(TRY IT)
Working from the records below, repeat exactly the lines starting at the line that contains "bin_volume (last_bin (depth_distribution" and ending at the line that contains "(** The histogram's", inclusive.

(GIVEN ENTRIES)
'''

(** A volatility computed from a book is worth its label.  On a book
    whose cached best prices are right, a result was computed from the true
    best bid and ask (from one of them on a one-sided book, labelled with a
    spread of 10,000 bps), which are neither crossed nor locked; its spread
    is within the configured maximum and decides its quality; its volatility
    is finite and in bounds and reproduces the price used; and the book is
    left as it was, its cache apart. *)
Theorem implied_volatility_sound p source c b r b' :
  cache_ok b -> implied_volatility_with_config p source c b = (Some (Ok r), b') ->
  quiet b b' /\
  price_for_iv source (price_scale c) (sm_back (levels Buy b)) (sm_front (levels Sell b)) b =
    Ok (price_used r, spread_bps r) /\
  (max_spread_bps c <? spread_bps r) = false /\ quality r = spread_to_quality (spread_bps r) /\
  f64_is_finite (iv r) = true /\ in_bounds (solver c) (iv r) /\
  matches_price p (price_used r) (solver c) (iv r) /\
  (1 <= iterations r <= max_iterations (solver c))%N.
Proof.
  intros Hc H. destruct (extract_exact source (price_scale c) b Hc) as [He Hq].
  unfold implied_volatility_with_config, sbind, sret in H.
  destruct (extract_price_for_iv source (price_scale c) b) as [[[pr sp]|e] b1] eqn:E1; simpl in He, Hq;
    injection H as H <-; [|done].
  unfold iv_of_price in H. destruct (max_spread_bps c <? sp) eqn:Es; [done|].
  destruct (pr <? _) eqn:Ei; [done|].
  destruct (solve_iv p pr (solver c)) as [[[v n]|e]|] eqn:Eo; [|done|done]. injection H as <-. simpl.
  apply solve_iv_ok in Eo as (H1 & _ & H3 & H4 & H5). split_and!; try done; try apply H3; try apply H5; by symmetry.
Qed.

End BookProps.
(* ===== verification/DepthScenarios.v ===== *)
(** * Scenarios for the depth analytics *)

From S2P Require Import Prelude Float64 Types PriceLevel PriceLevelFifo OrderQuantity Fees Stp Clock Cache Risk OrderState Reject SkipMap Book BookInv Matching Depth Statistics DepthProps Modifications Scenarios.
Local Open Scope N_scope.
#[local] Existing Instance sample_wall.

(** On the demo book 30 units are offered at 101 and 8 at 102. *)
Lemma price_at_depth_exact_witness :
  price_at_depth 31 Sell demo = Some 102 /\ cumulative_depth_to_target 31 Sell demo = Some (102, 38).
Proof.
  assert (Ep : price_at_depth 31 Sell demo = Some 102) by (vm_compute; reflexivity).
  assert (Ed : N.min U64_MAX (depth_to Sell 102 demo) = 38) by (vm_compute; reflexivity).
  split; [exact Ep|]. rewrite <- Ed.
  exact (proj1 (proj2 (price_at_depth_exact 31 Sell demo 102 ltac:(vm_compute; discriminate))) Ep).
Defined.

Lemma dry_runs_agree_witness :
  sim_total_filled (simulate_market_order 31 Buy demo) = 31 /\
  peek_match Buy 31 None demo = 31 /\
  can_fill (market_impact 31 Buy demo).1 31 = is_fully_filled (simulate_market_order 31 Buy demo).
Proof.
  assert (E : sim_total_filled (simulate_market_order 31 Buy demo) = 31) by (vm_compute; reflexivity).
  pose proof (dry_runs_agree 31 Buy demo ltac:(vm_compute; reflexivity) ltac:(vm_compute; discriminate)) as H.
  cbv zeta in H. destruct H as (H1 & _ & _ & _ & _ & _ & H2).
  split; [exact E|]. split; [rewrite <- H1; exact E|exact H2].
Defined.

(** Two offers, at 100 and at 110. *)
Definition wide : OrderBook :=
  add_all [Standard 1 100 5 Sell 11 0 Gtc tt; Standard 2 110 7 Sell 12 0 Gtc tt] demo_empty.

Lemma wide_prices p : is_Some (levels Sell wide !! p) -> 100 <= p /\ p <= 110.
Proof.
  intros [lv H]. assert (Hall : map_Forall (fun p _ => 100 <= p /\ p <= 110) (levels Sell wide))
    by (apply (bool_decide_unpack _); vm_compute; exact I).
  exact (Hall _ _ H).
Qed.

Definition last_bin (l : list DistributionBin) : DistributionBin :=
  default {| bin_min_price := 0; bin_max_price := 0; bin_volume := 0; bin_level_count := 0 |} (last l).

Lemma histogram_exact_witness :
  length (depth_distribution Sell 4 wide) = 4%nat /\
  bin_volume (last_bin (depth_distribution Sell 4 wide)) = 7.
Proof.
  assert (E : depth_distribution Sell 4 wide !! 3%nat = Some (last_bin (depth_distribution Sell 4 wide)))
    by (vm_compute; reflexivity).
  assert (H100 : is_Some (levels Sell wide !! 100)) by (vm_compute; eauto).
  assert (H110 : is_Some (levels Sell wide !! 110)) by (vm_compute; eauto).
  pose proof (histogram_exact Sell 4 wide 100 110 3 _ H100 H110 wide_prices
    ltac:(vm_compute; discriminate) E) as (H1 & H2 & _).
  split; [exact H1|]. rewrite H2. vm_compute. reflexivity.
Defined.

(** The histogram's last bin can be inverted.  With offers at 100 and
    110 in eight bins, the rounded-up width is 2, so the last bin runs from
    114 to 111; it is the bin that holds the offer at 110, while the bin
    whose range contains 110 stays empty. *)
Theorem histogram_last_bin_inverted :
  let h := depth_distribution Sell 8 wide in
  bin_min_price (last_bin h) = 114 /\ bin_max_price (last_bin h) = 111 /\ bin_volume (last_bin h) = 7 /\
  exists bin, h !! 5%nat = Some bin /\
    bin_min_price bin <= 110 /\ 110 < bin_max_price bin /\ bin_volume bin = 0.
Proof. vm_compute. split_and!; try done. eexists. split_and!; done. Qed.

'''

(WRITTEN RESPONSE)
  bin_volume (last_bin (depth_distribution Sell 4 wide)) = 7.
Proof.
  assert (E : depth_distribution Sell 4 wide !! 3%nat = Some (last_bin (depth_distribution Sell 4 wide)))
    by (vm_compute; reflexivity).
  assert (H100 : is_Some (levels Sell wide !! 100)) by (vm_compute; eauto).
  assert (H110 : is_Some (levels Sell wide !! 110)) by (vm_compute; eauto).
  pose proof (histogram_exact Sell 4 wide 100 110 3 _ H100 H110 wide_prices
    ltac:(vm_compute; discriminate) E) as (H1 & H2 & _).
  split; [exact H1|]. rewrite H2. vm_compute. reflexivity.
Defined.

(** The histogram's last bin can be inverted.  With offers at 100 and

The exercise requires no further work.